Tracking Legal Need in Very Small Areas with the Legal Health Check-Up
Ab Currie, PhDFriday, December 9, 2016
The Legal Health Check-Up (LHC) is a uniquely valuable tool for documenting unmet legal need at a very fine-grained, local level. The LHC questionnaire is administered by community groups and service agencies to people seeking their services. Individuals who require service from the legal clinic are referred to the clinic. The LHC form becomes the basis for a dialogue between the clinic staff and the individual, laying the groundwork for a more holistic and integrated service that would otherwise not have occurred with an intake process focussing on addressing only one problem that is presented. The larger number of LHC forms, which may or may not include requests for help from other services, can provide useful insight and, can be included in a database that comprises all the individuals who complete the forms and report the problems they are currently experiencing.

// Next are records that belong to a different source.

(* ===== verification/IntegrationSpec.v ===== *)
(** * The integration test passes

    What [testDatabase] checks holds for every directory of migrations that are
    numbered from one on without a gap: no assertion on counts, paths or
    versions fails, so that the test passes unless a call of the provider
    returns an error. *)

From stdpp Require Import list_numbers.
From S2P Require Import Prelude GoStrings Effects Resolve SqlParser Dialects Sql Store Migration.
From S2P Require Import Options Collect Runner Provider ProviderLocks RunnerSpec ProviderSpec ProviderQueries.
From S2P Require Import ProviderResults Integration.

(** ** Runs of a test

    [goes m w Q]: run from [w], [m] returns with [Q], or the assertion that
    some call returned no error fails, or a call panics or hangs. *)
Definition goes {W A} (m : M W A) (w : W) (Q : A → W → Prop) : Prop :=
  match m w with
  | (Ok a, w') => Q a w'
  | (Err e, _) => ∃ err, e = unexpected err
  | _ => True
  end.

Section Goes.
Context {W : Type}.
Implicit Types A B : Type.

Lemma goes_bind {A B} (m : M W A) (k : A → M W B) w Q :
  goes m w (λ a w', goes (k a) w' Q) → goes (m ≫= k) w Q.
Proof. unfold goes. rewrite bind_eq. by destruct (m w) as [[] w1]. Qed.

Lemma goes_weaken {A} (m : M W A) w (Q R : A → W → Prop) :
  goes m w Q → (∀ a w', Q a w' → R a w') → goes m w R.
Proof. unfold goes. destruct (m w) as [[] w1]; naive_solver. Qed.

(** The rule for a sequence of a call and what follows. *)
Lemma goes_seq {A B} (m : M W A) (k : A → M W B) w Q R :
  goes m w Q → (∀ a w', Q a w' → goes (k a) w' R) → goes (m ≫= k) w R.
Proof. intros Hm Hk. by eapply goes_bind, goes_weaken. Qed.

Lemma goes_require b what w (Q : unit → W → Prop) : b = true → Q tt w → goes (require b what) w Q.
Proof. by intros ->. Qed.

Lemma goes_NoError err w (Q : unit → W → Prop) :
  (err = None → Q tt w) → goes (require_NoError err) w Q.
Proof. destruct err as [e|]; intros HQ; [by exists e|by apply HQ]. Qed.
End Goes.

(** ** Versions from one on *)

Abbreviation to n := (seqZ 1 (Z.of_nat n)).

(** The rows after the first [i] migrations have been applied. *)
Definition rows (i : nat) : list (Z * bool) := record_all true (to i) [(0, true)].

Lemma to_pos n v : v ∈ to n → 1 ≤ v.
Proof. intros Hv%elem_of_seqZ. lia. Qed.

Lemma to_split i n : (i ≤ n)%nat → to n = to i ++ seqZ (1 + Z.of_nat i) (Z.of_nat (n - i)).
Proof. intros Hi. rewrite <- seqZ_app by lia. f_equal. lia. Qed.

Lemma to_S i : to (S i) = to i ++ [Z.of_nat i + 1].
Proof. rewrite seqZ_S. do 2 f_equal. lia. Qed.

Lemma to_sorted n : StronglySorted Z.le (to n).
Proof.
  induction n as [|n IH]; [constructor|]. rewrite to_S. apply StronglySorted_app_2; [done|repeat constructor|].
  intros x y Hx ->%list_elem_of_singleton. apply elem_of_seqZ in Hx. lia.
Qed.

Lemma rows_S i : rows (S i) = record true (Z.of_nat i + 1) (rows i).
Proof. unfold rows. by rewrite to_S, record_all_app. Qed.

Lemma rows_versions i : (rows i).*1 = reverse (to i) ++ [0].
Proof. apply recorded_versions. Qed.

Lemma foldl_max v vs : (∀ u, u ∈ vs → u ≤ v) → foldl Z.max v vs = v.
Proof.
  induction vs as [|u vs IH]; intros Hle; [done|]. cbn. rewrite Z.max_l by (apply Hle; by left).
  apply IH. intros u' Hu'. apply Hle. by right.
Qed.

Lemma rows_max i : max_version (rows i) = Some (Z.of_nat i).
Proof.
  destruct i as [|i]; [done|]. rewrite rows_S. unfold max_version. cbn. f_equal. rewrite foldl_max; [lia|].
  intros u. rewrite rows_versions, elem_of_app, elem_of_reverse, elem_of_seqZ, list_elem_of_singleton. lia.
Qed.

(** What is pending after the first [i] migrations. *)
Lemma rows_pending i n : (i ≤ n)%nat → Z.of_nat n ≤ maxInt64 →
  pending (to n) (rows i).*1 maxInt64 = seqZ (1 + Z.of_nat i) (Z.of_nat (n - i)).
Proof.
  intros Hi Hn. apply pending_rest; [apply NoDup_seqZ|]. rewrite <- to_split by done.
  unfold pending. rewrite slices_Sort_id by apply to_sorted. apply filter_id.
  intros v Hv%elem_of_seqZ. split; [|lia]. cbn. rewrite list_elem_of_singleton. lia.
Qed.

(** ** The provider of a numbered directory *)

(** The directory contains SQL files only, in the order of their versions,
    which are 1, 2, 3 and so on. *)
Record numbered_dir (entries : result (list DirEntry)) (fsys : FileSystem) (names : list string) : Prop := {
  nd_read : entries = inl (map (λ n, mkDirEntry n false) names);
  nd_sql : fs_Glob fsys "*.sql" = inl names;
  nd_go : fs_Glob fsys "*.go" = inl [];
  nd_version i name : names !! i = Some name → NumericComponent name = inl (Z.of_nat i + 1);
  nd_name name : name ∈ names →
    filepath_Base name = name ∧ filepath_Ext name = ".sql" ∧ HasSuffix name "_test.go" = false
}.

(** Options that exclude no file and register no Go migration. *)
Record plain_options {D} `{Driver D} (opts : list ProviderOption) (global : registry) (cfg : config D) : Prop := {
  po_run : apply_options opts empty_config = (Ok tt, cfg);
  po_versions : c_disableVersioning cfg = false;
  po_paths : c_excludePaths cfg = ∅;
  po_excluded : c_excludeVersions cfg = ∅;
  po_registered : c_registered cfg = ∅;
  po_global : c_disableGlobalRegistry cfg = true ∨ global = ∅
}.

Definition dir_sources (names : list string) : list Source :=
  imap (λ i name, mkSource TypeSQL name (Z.of_nat i + 1)) names.

Lemma dir_versions names : src_Version <$> dir_sources names = to (length names).
Proof.
  apply list_eq. intros i. unfold dir_sources. rewrite list_lookup_fmap, list_lookup_imap.
  destruct (names !! i) as [name|] eqn:Hi; cbn.
  - apply lookup_lt_Some in Hi. rewrite lookup_seqZ_lt by lia. f_equal. lia.
  - apply lookup_ge_None in Hi. rewrite lookup_seqZ_ge by lia. done.
Qed.

(** A source of the directory is known by its version. *)
Lemma dir_source_at names i s : s ∈ dir_sources names → src_Version s = Z.of_nat i + 1 →
  dir_sources names !! i = Some s.
Proof.
  intros [j Hj]%list_elem_of_lookup Hv. assert (j = i) as <-; [|done].
  unfold dir_sources in Hj. rewrite list_lookup_imap in Hj. apply fmap_Some in Hj as (n & _ & ->). cbn in Hv. lia.
Qed.

(** All sources, if they are named in the order of the versions. *)
Lemma dir_sources_eq names rs : named (dir_sources names) rs →
  map res_version rs = to (length names) → map res_Source rs = dir_sources names.
Proof.
  intros Hn Hv. assert (length rs = length names) as Hlen.
  { apply (f_equal length) in Hv. rewrite length_map, length_seqZ in Hv. lia. }
  apply list_eq. intros i. rewrite list_lookup_fmap. destruct (rs !! i) as [r|] eqn:Hr.
  - cbn. symmetry. apply dir_source_at.
    + unfold named in Hn. rewrite Forall_forall in Hn. apply Hn. by eapply list_elem_of_lookup_2.
    + assert (map res_version rs !! i = Some (res_version r)) as Hi by by rewrite list_lookup_fmap, Hr.
      rewrite Hv in Hi. apply lookup_seqZ in Hi as [Hi _]. unfold res_version in Hi. lia.
  - apply lookup_ge_None in Hr. symmetry. apply lookup_ge_None. unfold dir_sources. rewrite length_imap. lia.
Qed.

Section NumberedProvider.
Context {D : Type} `{Driver D} (range : registry → list (Z * Migration)) (Hrange : range_ok range).
Context (dialect : Dialect) (opts : list (ProviderOption (D:=D))) (global : registry) (cfg : config D).
Context (entries : result (list DirEntry)) (fsys : FileSystem) (names : list string).
Context (Hdir : numbered_dir entries fsys names) (Hopts : plain_options opts global cfg).
(* ===== verification/LegacyMethods.v ===== *)
(** * What the legacy commands do to the version table

    [UpTo], [DownTo] and [Reset] in terms of the rows of the version table, as
    for the provider's methods; and three situations in which they do not do
    what they mean to. *)

From S2P Require Import Prelude GoStrings Effects Resolve SqlParser Sql Dialects Store Migration.
From S2P Require Import Options Collect Runner Provider ProviderLocks RunnerSpec ProviderSpec.
From S2P Require Import LegacyStore Legacy LegacyRun LegacySpec LegacyCollect LegacyResolve.

(** The rows of the version table. *)
Definition ltable {D U} `{DbModel D U} (w : LW D) : option (list (Z * bool)) := table (l_db w).

(** A prefix of the versions is recorded. *)
Definition lrecorded {D U} `{DbModel D U} (dir : bool) (vs : list Z) (t : list (Z * bool)) (w : LW D) : Prop :=
  ∃ pre, pre `prefix_of` vs ∧ ltable w = Some (record_all dir pre t).

(** What a file system and a registry look like: globbing returns files of the
    extension, and the registry is as the [Add] functions leave it, with Go
    files whose migrations record their versions. *)
Definition glob_ok (baseFS : BaseFS) : Prop := ∀ dir pattern files file,
  pattern = "*.go" ∨ pattern = "*.sql" →
  fs_Glob (b_fs baseFS) (path_Join dir pattern) = inl files → file ∈ files →
  filepath_Ext file = ".go" ∨ filepath_Ext file = ".sql".

Definition registered_ok (m : Migration) : Prop := runnable m ∧ m_noVersioning m = false.
Definition registry_well_formed {D} (w : LW D) : Prop :=
  reg_ok w ∧ ∀ k m, l_reg w !! k = Some m → registered_ok m.

Section LegacyMethods.
Context {D U : Type} `{DbLaws D U, MultierrLaws}.
Context (user_stmt : string → Prop) (goFn : Z → DBTxConn → M (DB D) unit)
  `{!UserLaws (U:=U) user_stmt goFn}.
Context (interpolate : string → result string).
Context (range : registry → list (Z * Migration)) (Hrange : range_ok range).
Context (baseFS : BaseFS) (Hglob : glob_ok baseFS).
Context (querier : Querier) (tableName : string) `{!QuerierSpec (U:=U) tableName querier}.
Context (Hparsed : ∀ name f dir parsed,
  fs_Open (b_fs baseFS) name = inl f → ParseSQLMigration interpolate f.1 dir = inl parsed →
  Forall user_stmt parsed.1).
(** An existing version table can be read. *)
Context (Hreads : ∀ w e w', legacy_ListMigrations querier tableName w = (Err e, w') →
  table (U:=U) w = None).

Abbreviation ltable := (ltable (U:=U)).
Abbreviation lrecorded := (lrecorded (U:=U)).
Abbreviation Run := (Migration_run goFn interpolate baseFS querier tableName).

(** The versions collected from the directory, up to [version]. *)
Definition collected_versions (dir : string) (version : Z) (w : LW D) : list Z :=
  match CollectMigrations range baseFS dir minVersion version w with
  | (Ok ps, w1) => versions_at w1 ps
  | _ => []
  end.

Abbreviation vpoints version w vps := (points minVersion version registered_ok w vps).

Lemma registered_links a b m : registered_ok m → registered_ok (set_links a b m).
Proof. by destruct m. Qed.

Lemma extends_table (w w' : LW D) : extends w w' → ltable w' = ltable w.
Proof. unfold LegacyMethods.ltable. by intros [-> _]. Qed.

Lemma collect_run dir version w :
  registry_well_formed w →
  match CollectMigrations range baseFS dir minVersion version w with
  | (Ok ps, w') => extends w w' ∧ ∃ vps, ps = vps.*2 ∧ vpoints version w' vps ∧
      StronglySorted Z.lt vps.*1 ∧ collected_versions dir version w = vps.*1 ∧ vps ≠ []
  | (Err _, w') | (Panic _, w') => ltable w' = ltable w
  | (Block, _) => False
  end.
Proof.
  intros [Hreg Hok]. unfold collected_versions, CollectMigrations.
  assert (∀ pattern files v file, pattern = "*.go" ∨ pattern = "*.sql" →
    fs_Glob (b_fs baseFS) (path_Join dir pattern) = inl files → file ∈ files →
    versionFilter v minVersion version = true → registered_ok (file_migration v file)) as Hfile.
  { intros pattern files v file Hp Hg Hin _. split; [|done]. destruct (Hglob dir pattern files file Hp Hg Hin); [by right|by left]. }
  pose proof (collectMigrationsFS_run range Hrange baseFS minVersion version registered_ok registered_links
    dir w Hreg Hok Hfile) as Hc.
  destruct (collectMigrationsFS _ _ _ _ _ w) as [[ps|e|s|] w1]; cbn in Hc; try done.
  - destruct Hc as (Hex & vps & -> & Hp & Hs & Hne). split; [done|]. exists vps. split_and!; try done.
    + by eapply versions_at_points.
    + by intros ->.
  - unfold LegacyMethods.ltable. by rewrite Hc.
  - unfold LegacyMethods.ltable. by rewrite Hc.
Qed.

(** ** Operations on the database part *)

Lemma liftl_run {A} (m : M (DB D) A) w :
  liftl m w = ((m (l_db w)).1, set_ldb (m (l_db w)).2 w).
Proof. unfold liftl, zoom. by destruct (m (l_db w)). Qed.

Lemma ensure_lrun w :
  match liftl (EnsureDBVersionContext querier tableName) w with
  | (Ok v, w') => w' = set_ldb (l_db w') w ∧ ltable w' = Some (ensured (ltable w)) ∧
      current_of (ensured (ltable w)) = Some v
  | (Err _, w') => w' = set_ldb (l_db w') w ∧ ltable w' = ltable w
  | _ => True
  end.
Proof.
  rewrite liftl_run. pose proof (EnsureDBVersion_run querier tableName Hreads (l_db w)) as He.
  destruct (EnsureDBVersionContext _ _ (l_db w)) as [[v|e|s|] d]; cbn; done.
Qed.

Lemma heap_set_ldb p d (w : LW D) : heap_lookup p (set_ldb d w) = heap_lookup p w.
Proof. by destruct p. Qed.

Lemma points_set_ldb version (d : DB D) (w : LW D) vps : vpoints version w vps → vpoints version (set_ldb d w) vps.
Proof.
  intros Hp. eapply Forall_impl; [exact Hp|]. intros vp (m & Hm & ?). exists m. by rewrite heap_set_ldb.
Qed.

(** Running the migration a pointer points to. *)
Lemma run_ptr_run p m dir w t :
  heap_lookup p w = Some m → registered_ok m → ltable w = Some t →
  match (m ← load p; liftl (Run m dir)) w with
  | (Ok _, w') => w' = set_ldb (l_db w') w ∧ ltable w' = Some (record dir (m_Version m) t)
  | (Err _, w') => w' = set_ldb (l_db w') w ∧ ltable w' = Some t
  | _ => True
  end.
Proof.
  intros Hm [Hext Hnv] Ht. rewrite bind_eq. unfold load. rewrite Hm, liftl_run.
  pose proof (Migration_run_records user_stmt goFn interpolate baseFS querier tableName Hparsed m dir (l_db w) Hext) as Hr.
  rewrite Hnv in Hr. unfold LegacyMethods.ltable in *.
  destruct (Run m dir (l_db w)) as [[[]|e|s|] d]; cbn in *; try done.
  - split; [done|]. destruct Hr as (t' & Ht' & ->). congruence.
  - split; [done|]. congruence.
Qed.

(** ** Up *)

Lemma found_run version vps (w : LW D) :
  vpoints version w vps → ∃ found,
    mmap (λ p, m ← load p; mret (p, m)) vps.*2 w = (Ok found, w) ∧
    found_version <$> found = vps.*1 ∧
    Forall (λ pm, heap_lookup pm.1 w = Some pm.2 ∧ registered_ok pm.2) found.
Proof.
  induction 1 as [|[v p] vps (m & Hm & Hv & Hok & _) _ (found & Hf & Hvs & Hh)].
  { exists []. by split_and!; [..|constructor]. }
  exists ((p, m) :: found). cbn [fmap list_fmap snd mmap] in *. rewrite bind_eq, bind_eq. unfold load at 1.
  rewrite Hm. cbn [mret M_ret]. rewrite bind_eq. cbn in Hf. rewrite Hf. cbn. split_and!; [done| |by constructor].
  cbn in Hv. unfold found_version at 1. cbn. rewrite Hv. f_equal. exact Hvs.
Qed.

Lemma apply_up_run l w t :
  Forall (λ pm, heap_lookup pm.1 w = Some pm.2 ∧ registered_ok pm.2) l → ltable w = Some t →
  match apply_up goFn interpolate baseFS querier tableName false l.*1 w with
  | (Ok b, w') => b = false ∧ ltable w' = Some (record_all true (found_version <$> l) t)
  | (Err _, w') => lrecorded true (found_version <$> l) t w'
  | _ => True
  end.
Proof.
  revert w t. induction l as [|[p m] l IH]; intros w t Hl Ht; [done|].
  inversion Hl as [|? ? [Hm Hok] Hl']; subst. cbn [fmap list_fmap apply_up fst snd] in *. rewrite bind_eq.
  pose proof (run_ptr_run p m true w t Hm Hok Ht) as Hr. unfold Migration_UpContext.
  destruct ((m ← load p; liftl (Run m true)) w) as [[[]|e|s|] w1]; try done.
  - destruct Hr as [Hw1 Ht1]. specialize (IH w1 _ ltac:(rewrite Hw1; eapply Forall_impl; [exact Hl'|];
      intros pm; by rewrite heap_set_ldb) Ht1).
    destruct (apply_up _ _ _ _ _ false l.*1 w1) as [[b|e|s|] w2]; try done.
    destruct IH as (pre & Hpre & Ht2). exists (m_Version m :: pre). split; [|exact Ht2].
    apply prefix_cons, Hpre.
  - destruct Hr as [_ Ht1]. exists []. split; [apply prefix_nil|exact Ht1].
Qed.

Lemma list_lrun w t :
  ltable w = Some t →
  match liftl (listAllDBVersions querier tableName) w with
  | (Ok vs, w') => w' = set_ldb (l_db w') w ∧ ltable w' = Some t ∧ vs = merge_sort Z.le t.*1
  | (Err _, w') => w' = set_ldb (l_db w') w ∧ ltable w' = Some t
  | (Panic _, _) => False
  | (Block, _) => True
  end.
Proof.
  intros Ht. rewrite liftl_run. unfold listAllDBVersions. rewrite bind_eq.
  pose proof (legacy_list_run (U:=U) querier tableName (l_db w)) as Hl. unfold LegacyMethods.ltable, table in *.
  destruct (legacy_ListMigrations _ _ (l_db w)) as [[rs|e|s|] d]; cbn; try done.
  - destruct Hl as [Hv Hrs]. rewrite Hv. split_and!; [done|done|]. rewrite Hrs in Ht. injection Ht as <-.
    f_equal. clear. induction rs as [|r rs IH]; [done|]. cbn. by rewrite IH.
  - by rewrite Hl.
Qed.

Lemma vpoints_positive version (w : LW D) vps :
  0 ≤ version → vpoints version w vps → Forall (λ v, 0 < v ∧ v ≤ version) vps.*1.
Proof.
  intros Hv Hp. apply Forall_fmap. eapply Forall_impl; [exact Hp|].
  intros [v p] (m & _ & _ & _ & Hf). unfold versionFilter, minVersion in Hf. cbn in *.
  destruct (version >? 0) eqn:E1; zify_bool; [lia|]. destruct (version <? 0) eqn:E2; zify_bool; [lia|done].
Qed.

(** The outcome of a command that runs the versions [vs]. *)
Definition lmethod_spec {A} (dir : bool) (vs : list Z) (w : LW D) (r : outcome A * LW D) : Prop :=
  let t := ensured (ltable w) in
  match r with
  | (Ok _, w') => ltable w' = Some (record_all dir vs t)
  | (Err _, w') => ltable w' = ltable w ∨ lrecorded dir vs t w'
  | _ => True
  end.

Lemma nothing_lrecorded dir vs t w : ltable w = Some t → lrecorded dir vs t w.
Proof. intros Ht. exists []. split; [apply prefix_nil|done]. Qed.
Lemma write_runes_slash rs : Forall (λ r, r ≠ 47) rs → lacks "/" (write_runes rs) = true.
Proof.
  induction 1 as [|r rs Hr _ IH]; [done|]. cbn [write_runes]. by rewrite lacks_app, EncodeRune_slash, IH.
Qed.

Lemma snake_loop_slash `{!UnicodeLaws} rs : ∀ st, Forall (λ r, r ≠ 47) (snake_loop st rs).1.
Proof.
  assert (∀ r, isAlphaNum r = true → ToLower r ≠ 47) as Hlow.
  { intros r Hr Heq. apply alnum_lower in Hr. by rewrite Heq, slash_not_letter, slash_not_number in Hr. }
  induction rs as [|r rs IH]; intros st; [constructor|]. cbn [snake_loop].
  specialize (IH (next st r)). destruct (snake_loop (next st r) rs) as [b last]. cbn [fst] in *.
  pose proof (next_in_word st r) as Hw.
  destruct (next st r); cbn [in_word app] in *; try (constructor; [|done]); try done; by apply Hlow.
Qed.

Lemma lacks_TrimSuffix d c s : lacks d s = true → lacks d (TrimSuffix_byte s c) = true.
Proof.
  induction s as [|e s IH]; [done|]. rewrite lacks_String. intros [He Hs]%andb_prop.
  cbn [TrimSuffix_byte]. destruct s as [|e' s']; [by destruct (Ascii.eqb e c); rewrite ?lacks_String, ?He|].
  rewrite lacks_String, He. by apply IH.
Qed.

Lemma snakeCase_slash `{!UnicodeLaws} str : lacks "/" (snakeCase str) = true.
Proof.
  unfold snakeCase. pose proof (snake_loop_slash (runes str) idle) as Hs.
  destruct (snake_loop idle (runes str)) as [b last]. cbn [fst] in Hs. apply write_runes_slash in Hs.
  destruct last; try done. by apply lacks_TrimSuffix.
Qed.

End Names.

The LHC used for data collection does not constitute a random and representative survey. The scope of the data depends on factors such as the number of groups in the community that have LHC partnership arrangements with the legal clinic. The reliability of the data is subject to the manner in which each agency has people complete the forms.
However, the form does record the everyday legal problems that occur in the lives of the people who complete them. The problems can be aggregated for all the community agencies that have partnerships with the legal clinic and the data can be cumulated over time. The LHC is highly flexible. Changes can be made to the problem types presented in the survey in response to social changes in the community. Problems that apply uniquely to certain groups such as Aboriginal peoples or refugee claimants can be included. Acknowledging the limitations of LHC data for describing the landscape of legal problems, these data have a level of specificity for small areas that cannot be achieved by sample surveys even with extremely large samples. The LHC data documents legal problems directly and, to that end, is superior to inferences about legal need using proxy measures derived from census or other official data that are collected for other purposes.
As an outreach strategy, it is important to understand that the LHC approach is more than just the check-up questionnaire that is used to identify inconspicuous legal need. The LHC also necessitates a relationship between the legal clinic and community organizations that provides a pathway to legal help.
The form itself is a valuable source of information to better understand unmet legal need. As a resource that is used in the course of providing service, the form also provides useful data that is not easily accessible by other means. Legal service providers using the LHC approach should bear this in mind in the way they use the LHC form. Decision-makers in government and legal aid commission bureaucracies who are responsible for encouraging and funding promising approaches for expanding access to justice should also pay close attention to this important feature of the legal health check-up approach.